Seven years later, several hundred million dollars have been spent to upgrade the levee and dyke system around New Orleans. The city withstood this year's Hurricane Isaac, while outlying areas were severely flooded. New Orleans has recovered only two-thirds of its pre-Katrina population. Health care and schools still remain wanting.
Katrina served as a wake up call for the nation. Today, the advance warnings and public calls for preparation are broadcast by the media early and with more drama and urgency. Hopefully, the stronger measures taken in anticipation of Hurricane Sandy will help to prevent the worst.
How do my thoughts about disaster preparedness relate to the crisis in higher education symbolized by last summer's leadership debacle at the University of Virginia?
Similar to the government's ill-preparedness to adequately respond to Katrina's impact despite prior warnings, some institutions of higher learning in this country seem unable to act preemptively to meet the challenges they face in the near future:
- Public Schools do not appear to have developed strategies that will address the enormous turnover in faculty in the wake of the retirement of the baby boomers.
- Public schools seem ill-prepared to address dwindling state support. Returns from high-risk endowment investments have proved fickle, as the aftermath of the financial crisis of 2008 profoundly illustrated, and won't fill the gap.
- Federal funds for research are drying up. They have substantially underwritten the salaries of faculty members in the past and provided the schools with additional income from overhead recovery.
- Teaching hospitals operate with mounting losses, while the bond obligations for the extravagant infrastructure expansions of the past decade need to be met.
I fear that institutions of higher learning that are seemingly oblivious of developments certain to unfold and unable to act proactively after open deliberation in their engagement of issues of importance may not be able to educate our children to be proactive about their own future. In the spirit of Mr. Jefferson, we expect that our premier universities prepare the next generation of competent leaders, enabling them to make informed, deliberate decisions in anticipation of previsible adversity ahead.
We expect that they learn to respect Murphy's Law reminding us to be ready for all eventualities as unlikely as they may seem. Anything that can happen will eventually happen. How will the universities be able to prepare the next generation for the shoals of destiny, if they themselves are unprepared?
Further Readings
- The Daily Progress covered the leadership crisis at the University of Virginia in great depth. The newspaper published a timeline of events leading up to the university president's attempted ouster by select members of the board under the headline "Timeline of Sullivan's ouster and return" online Jun. 26, 2012.

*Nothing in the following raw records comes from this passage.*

Lemma modules_smooth ms w : exists w', for_io remove_module ms w = (w', Ok tt) /\ kh_roots w' = kh_roots w /\ kh_users w' = kh_users w /\
  forall x, x ∈ kh_modules w' <-> x ∈ kh_modules w /\ strip x ∉ ms.
Proof using All.
  revert w. induction ms as [|m ms IH]; intros w; cbn [for_io].
  { exists w. split_and!; [done..|]. intros x. rewrite elem_of_nil. tauto. }
  assert (H : exists w1, remove_module m w = (w1, Ok tt) /\ kh_roots w1 = kh_roots w /\ kh_users w1 = kh_users w /\
    kh_modules w1 = filter (fun x => strip x <> m) (kh_modules w)).
  { unfold remove_module. cbv [mbind io_bind]. rewrite run_smooth, Hremoves. by eexists. }
  destruct H as (w1 & E1 & R1 & U1 & M1). destruct (IH w1) as (w2 & E2 & R2 & U2 & M2). exists w2. cbv [mbind io_bind]. rewrite E1, R2, U2.
  split_and!; [done..|]. intros x. rewrite M2, M1, list_elem_of_filter, not_elem_of_cons. tauto.
Qed.

Lemma orphaned_module_iff w m :
  m ∈ orphaned_modules w <-> (exists x, x ∈ kh_modules w /\ m = strip x) /\ starts_with "wl_" m = true /\ ~ exists c, Some c ∈ configs /\ expects c m.
Proof using All.
  unfold orphaned_modules. rewrite Hse, py_sorted_perm, list_elem_of_filter, elem_of_remove_dups, elem_of_filter_bool, expected_iff, list_elem_of_fmap.
  naive_solver.
Qed.

(** A user is left exactly when its name is not swept. *)
Lemma user_left w w1 w3 n :
  (forall n, n ∉ map fst (orphaned_users w) -> untouched n w w1) ->
  (forall u, u ∈ orphaned_users w -> forall v, v ∈ kh_users w1 -> fst v <> workload_username (fst u)) ->
  kh_users w3 = kh_users w1 -> has_user w3 n = has_user w n && negb (sweepable w n).
Proof using All.
  intros T1 R1 U. destruct (decide (n ∈ map fst (orphaned_users w))) as [Hin|Hin].
  - pose proof (proj1 (orphaned_user_iff w n) Hin) as [-> ->]. cbn. apply bool_decide_eq_false. rewrite U. intros (v & Ev & Hv)%list_elem_of_fmap.
    apply list_elem_of_fmap in Hin as (u & -> & Hu). by apply (R1 u Hu v Hv).
  - destruct (T1 n Hin) as [_ HT]. assert (E : has_user w3 n = has_user w n).
    { unfold has_user. rewrite U. apply bool_decide_ext. rewrite !list_elem_of_fmap.
      assert (Hf : forall l, (exists u : string * Z, workload_username n = fst u /\ u ∈ l) <-> exists u, u ∈ List.filter (fun u => String.eqb (fst u) (workload_username n)) l).
      { intros l. split; intros (u & H).
        - destruct H as [Eu Hu]. exists u. apply elem_of_filter_bool. split; [done|by apply String.eqb_eq].
        - apply elem_of_filter_bool in H as [Hu Eu%String.eqb_eq]. eauto. }
      rewrite !Hf. by rewrite HT. }
    rewrite E. destruct (has_user w n) eqn:Eh; [|done]. destruct (sweepable w n) eqn:Es; [|done]. destruct Hin. by apply orphaned_user_iff.
Qed.

(** C29.  When root runs [cleanup --apply] and nothing fails (semodule is there, every command
    starts and works, the subid files can be rewritten, and a removal leaves no file),
    exactly this is removed: the user _wl-<name> of every name that is an orphan; the directory of every orphan
    that has a user or whose name is neither "backups" nor hidden; every loaded wl_
    module no declaration expects.  Every other _wl- user, directory and module stays.
    A name is an orphan when no [workload.toml] that reads as TOML gives it as its
    workload.name (a file that does not read declares nothing) and its state is not
    stamped by a deployment that is there and is not the booted one.  Links and files
    in place of a directory are not covered. *)
Theorem sweep_is_exact w :
  exists w' found, cmd_cleanup true w = (w', Ok found) /\
    (forall n e, kh_roots w !! n = Some e -> rt_kind e = RealDir ->
       (swept_dir w n -> kh_roots w' !! n = None) /\ (~ swept_dir w n -> kh_roots w' !! n = Some e)) /\
    (forall n, has_user w' n = true <-> has_user w n = true /\ ~ orphan w n) /\
    (forall x, x ∈ kh_modules w' <->
       x ∈ kh_modules w /\ (starts_with "wl_" (strip x) = false \/ exists c, Some c ∈ configs /\ expects c (strip x))).
Proof using All.
  destruct (users_smooth (orphaned_users w) w) as (w1 & E1 & K1 & M1 & T1 & R1). destruct (roots_smooth (orphaned_dirs w) w1) as (w2 & E2 & U2 & M2 & R2).
  destruct (modules_smooth (orphaned_modules w) w2) as (w3 & E3 & R3 & U3 & M3). exists w3. eexists. split_and!.
  - unfold cmd_cleanup. rewrite Hroot. cbv [mbind io_bind pure klook]. by rewrite E1, E2, E3.
  - intros n e He Hk. rewrite R3, R2. pose proof (orphaned_dir_iff w n e He Hk) as Hd. pose proof (K1 n) as Hkind. rewrite He in Hkind. cbn in Hkind.
    destruct (kh_roots w1 !! n) as [e1|] eqn:Ee; [|done]. injection Hkind as Hkind. rewrite (bool_decide_eq_true_2 (rt_kind e1 = RealDir)) by congruence. rewrite andb_true_r.
    split; intros Ho; [by rewrite bool_decide_eq_true_2 by (by apply Hd)|]. rewrite bool_decide_eq_false_2 by (by intros ?%Hd). rewrite <- Ee, <- He.
    apply T1. intros Hin. assert (n ∈ orphaned_dirs w) as H%Hd; [|done]. unfold orphaned_dirs. apply claimed_dirs. right. by rewrite He.
  - intros n. rewrite <- kept_iff, <- negb_true_iff, <- andb_true_iff. rewrite (user_left w w1 w3 n T1 R1); [done|congruence].
  - intros x. rewrite M3, M2, M1, orphaned_module_iff. destruct (decide (starts_with "wl_" (strip x) = true)) as [Hs|Hs].
    + rewrite Hs. split; [|naive_solver]. intros [Hx Hn]. split; [done|right].
      destruct (decide (strip x ∈ expected_modules)) as [He%expected_iff|He]; [done|]. destruct Hn. split_and!; [eauto|done|by rewrite <- expected_iff].
    + apply not_true_is_false in Hs. rewrite Hs. naive_solver.
Qed.
End smooth.
End cleanup.

(** ** Across a rollback *)

Lemma marker_stamps cmdline readlink name d w w' b :
  booted_deployment_id cmdline readlink = Some d -> write_marker cmdline readlink name w = (w', Ok b) ->
  exists t, read_marker (kh_roots w' !! name) = Some t /\ assoc "name" t = Some (TStr name) /\ assoc "deployment" t = Some (TStr d).
Proof.
  intros Hd. unfold write_marker. cbv [mbind io_bind klook]. destruct (kh_roots w !! name) as [e|] eqn:E; [|done].
  destruct (read_marker (Some e)) as [t|] eqn:Er; [destruct (is_payload cmdline readlink name t) eqn:Ep|].
  - intros [= <- _]. exists t. rewrite E, Er. unfold is_payload in Ep. rewrite Hd in Ep. apply andb_prop in Ep as [[_ Hn]%andb_prop Hdep]. by apply str_of_is_the_str in Hn, Hdep.
  - intros [= <- _]. exists (payload cmdline readlink name). cbn. rewrite lookup_insert_eq. unfold payload. by rewrite Hd.
  - intros [= <- _]. exists (payload cmdline readlink name). cbn. rewrite lookup_insert_eq. unfold payload. by rewrite Hd.
Qed.

(** State that was provisioned under a deployment which still exists is not swept from
    another one, whatever that declares and whatever fails. *)
Theorem stamped_state_survives_rollback is_root configs cmdline readlink cmdline' readlink' deployed sm sl spawn ud sr sf stays apply name d w w1 b :
  booted_deployment_id cmdline readlink = Some d -> write_marker cmdline readlink name w = (w1, Ok b) ->
  deployment_exists deployed d = true -> booted_deployment_id cmdline' readlink' <> Some d ->
  untouched name w1 (fst (cmd_cleanup is_root configs cmdline' readlink' deployed sm sl spawn ud sr sf stays apply w1)).
Proof.
  intros Hd Hw Hex Hb. destruct (marker_stamps _ _ _ _ _ _ _ Hd Hw) as (t & Ht & Hn & Hdep). apply protected_untouched. right.
  unfold belongs_elsewhere, other_deployments_state. rewrite Ht, Hn, Hdep. cbn [is_the_str]. rewrite String.eqb_refl, Hex. cbn [negb].
  rewrite bool_decide_eq_false_2 by done. destruct deployed; [done|]. unfold deployment_exists in Hex. by destruct (_ || _).
Qed.

(** ** Samples *)

Module Attic.
Definition csum : string := "4f46afe780e64f46afe780e64f46afe780e64f46afe780e64f46afe780e6a080".
Definition here : string := csum +:+ ".0".
Definition there : string := csum +:+ ".1".

Definition cmdline : option string := Some "root=/dev/sda ostree=/ostree/boot.1/default/b/0 quiet".
Definition link_to (id l : string) : option string := Some ("../../../deploy/default/deploy/" +:+ id).
Definition deployed : option (list (string * string)) := Some [("default", here); ("default", there)].

Definition config (n : string) : table := [("workload", TTab [("name", TStr n)])].

Definition shop (m : option tv) : root_entry := mkRoot RealDir m {[ "data/db"; "state/.bashrc" ]}.

Definition host : khost := mkK [("root", 0); ("_wl-shop", 990); ("_wl-web", 991)] {[ "shop" := shop None; "web" := shop None ]} ["wl_shop"] [].

(** With the state of a workload only the other deployment declares. *)
Definition two_deployments : khost :=
  mkK (kh_users host ++ [("_wl-blog", 992)])
    (<["blog" := shop (Some (TTab [("name", TStr "blog"); ("deployment", TStr there)]))]> (kh_roots host)) (kh_modules host) [].

Definition sweep (configs : list (option table)) (w : khost) : khost * res (list (string * Z) * list string * list string) :=
  cmd_cleanup true configs cmdline (link_to here) deployed true true (fun _ => None) (fun _ => true) (fun _ => true) (fun _ => None) (fun _ _ => false) true w.

Lemma booted_here : booted_deployment_id cmdline (link_to here) = Some here.
Proof. vm_compute. reflexivity. Qed.

(** A declaration that does not load protects nothing: the workload's user and its data
    are removed although its file is there. *)
Lemma unreadable_declaration_is_swept :
  (fun n => bool_decide (is_Some (kh_roots (fst (sweep [None; Some (config "web")] host)) !! n))) <$> ["shop"; "web"] = [false; true] /\
  map fst (kh_users (fst (sweep [None; Some (config "web")] host))) = ["root"; "_wl-web"].
Proof. split; vm_compute; reflexivity. Qed.

(** The scan leaves the directory of the backups out; the user of a workload called
    backups, once it has no declaration, brings it back in. *)
Lemma backups_are_swept :
  let archive := mkRoot RealDir None {[ "web-20260101.tar.zst" ]} in
  let before users := mkK users {[ "backups" := archive; "web" := shop None ]} [] [] in
  kh_roots (fst (sweep [Some (config "web")] (before [("_wl-web", 991)]))) !! "backups" = Some archive /\
  kh_roots (fst (sweep [Some (config "web")] (before [("_wl-web", 991); ("_wl-backups", 992)]))) !! "backups" = None.
Proof. split; vm_compute; reflexivity. Qed.
End Attic.

Lemma declared_and_foreign_are_kept_witness :
  untouched "web" Attic.host (fst (Attic.sweep [None; Some (Attic.config "web")] Attic.host)).
Proof.
  apply (declared_and_foreign_are_kept true [None; Some (Attic.config "web")] Attic.cmdline (Attic.link_to Attic.here) Attic.deployed true true
           (fun _ => None) (fun _ => true) (fun _ => true) (fun _ => None) (fun _ _ => false) true Attic.host "web").
  left. by left.
Defined.

(** The state of a workload without a declaration goes, directory, user and module; that of
    a declared one, and one stamped by the other deployment, stay. *)
Lemma sweep_is_exact_witness :
  exists w' found, Attic.sweep [Some (Attic.config "web")] Attic.two_deployments = (w', Ok found) /\
    kh_roots w' !! "shop" = None /\ has_user w' "shop" = false /\ "wl_shop" ∉ kh_modules w' /\
    kh_roots w' !! "web" = Some (Attic.shop None) /\ has_user w' "web" = true /\
    kh_roots w' !! "blog" = Some (Attic.shop (Some (TTab [("name", TStr "blog"); ("deployment", TStr Attic.there)]))).
Proof.
  destruct (sweep_is_exact true [Some (Attic.config "web")] Attic.cmdline (Attic.link_to Attic.here) Attic.deployed true true
           (fun _ => None) (fun _ => true) (fun _ => true) (fun _ => None) (fun _ _ => false) eq_refl (fun _ => eq_refl) (fun _ => eq_refl)
           (fun _ => eq_refl) (fun _ _ => eq_refl) eq_refl (fun _ => eq_refl) Attic.two_deployments) as (w' & found & E & Hd & Hu & Hm).
  exists w', found.
  assert (Hshop : orphan [Some (Attic.config "web")] Attic.cmdline (Attic.link_to Attic.here) Attic.deployed Attic.two_deployments "shop")
    by (refine (proj1 (sweepable_iff _ _ _ _ _ _) _); vm_compute; reflexivity).
  assert (Hkept : forall n, n = "web" \/ n = "blog" ->
    ~ orphan [Some (Attic.config "web")] Attic.cmdline (Attic.link_to Attic.here) Attic.deployed Attic.two_deployments n)
    by (intros n [-> | ->]; refine (proj1 (kept_iff _ _ _ _ _ _) _); vm_compute; reflexivity).
  split_and!; [exact E| | | | | |].
  - apply (Hd "shop" (Attic.shop None)); [reflexivity|reflexivity|]. split; [exact Hshop|left; vm_compute; reflexivity].
  - apply not_true_is_false. intros [_ H]%Hu. by apply H.
  - rewrite Hm. intros [_ [H|(c & Hc & n & t & v & _ & _ & Es & _)]]; [vm_compute in H; discriminate H|].
    apply list_elem_of_singleton in Hc. injection Hc as ->. vm_compute in Es. discriminate Es.
  - apply (Hd "web" (Attic.shop None)); [reflexivity|reflexivity|]. intros [H _]. revert H. apply Hkept. by left.
  - apply Hu. split; [vm_compute; reflexivity|apply Hkept; by left].
  - eapply (Hd "blog"); [reflexivity|reflexivity|]. intros [H _]. revert H. apply Hkept. by right.
Defined.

- The Washington Post's Jenna Johnson alerts us to some ramifications of the University of Virginia's governance crisis that jeopardize the institution's regional accreditation with the Southern Association of Colleges and Schools in her article with the title "U-Va. accreditation still at risk as questions linger about failed presidential ouster" published online Oct. 23, 2012.
- The Washington Post's Nick Anderson posted the thoughts of the president of the Association of American Universities Hunter R. Rawlings III on the relationship between the governance crisis at the University of Virginia and the national crisis of higher education under the headline "Head of major university group weighs in on U-Va." Oct. 25, 2012.
- Hurricane Sandy became one of the most devastating natural disasters on record to strike the Northeastern Seaboard of the US. To date, the storm cost roughly 200 lives in toto. The flood surge destroyed thousands of homes on the Jersey Shore and in New York City's waterfront communities. The city's infrastructure and public transportation was heavily damaged and may remain crippled for months. Millions of people lost power, and tens of thousands still remain disconnected from the grid today. New York's Governor Cuomo was dissatisfied with the utilities' lack of preparedness and inadequacy of response to such extent that he launched a state investigation into their performance yesterday (11/14/2012).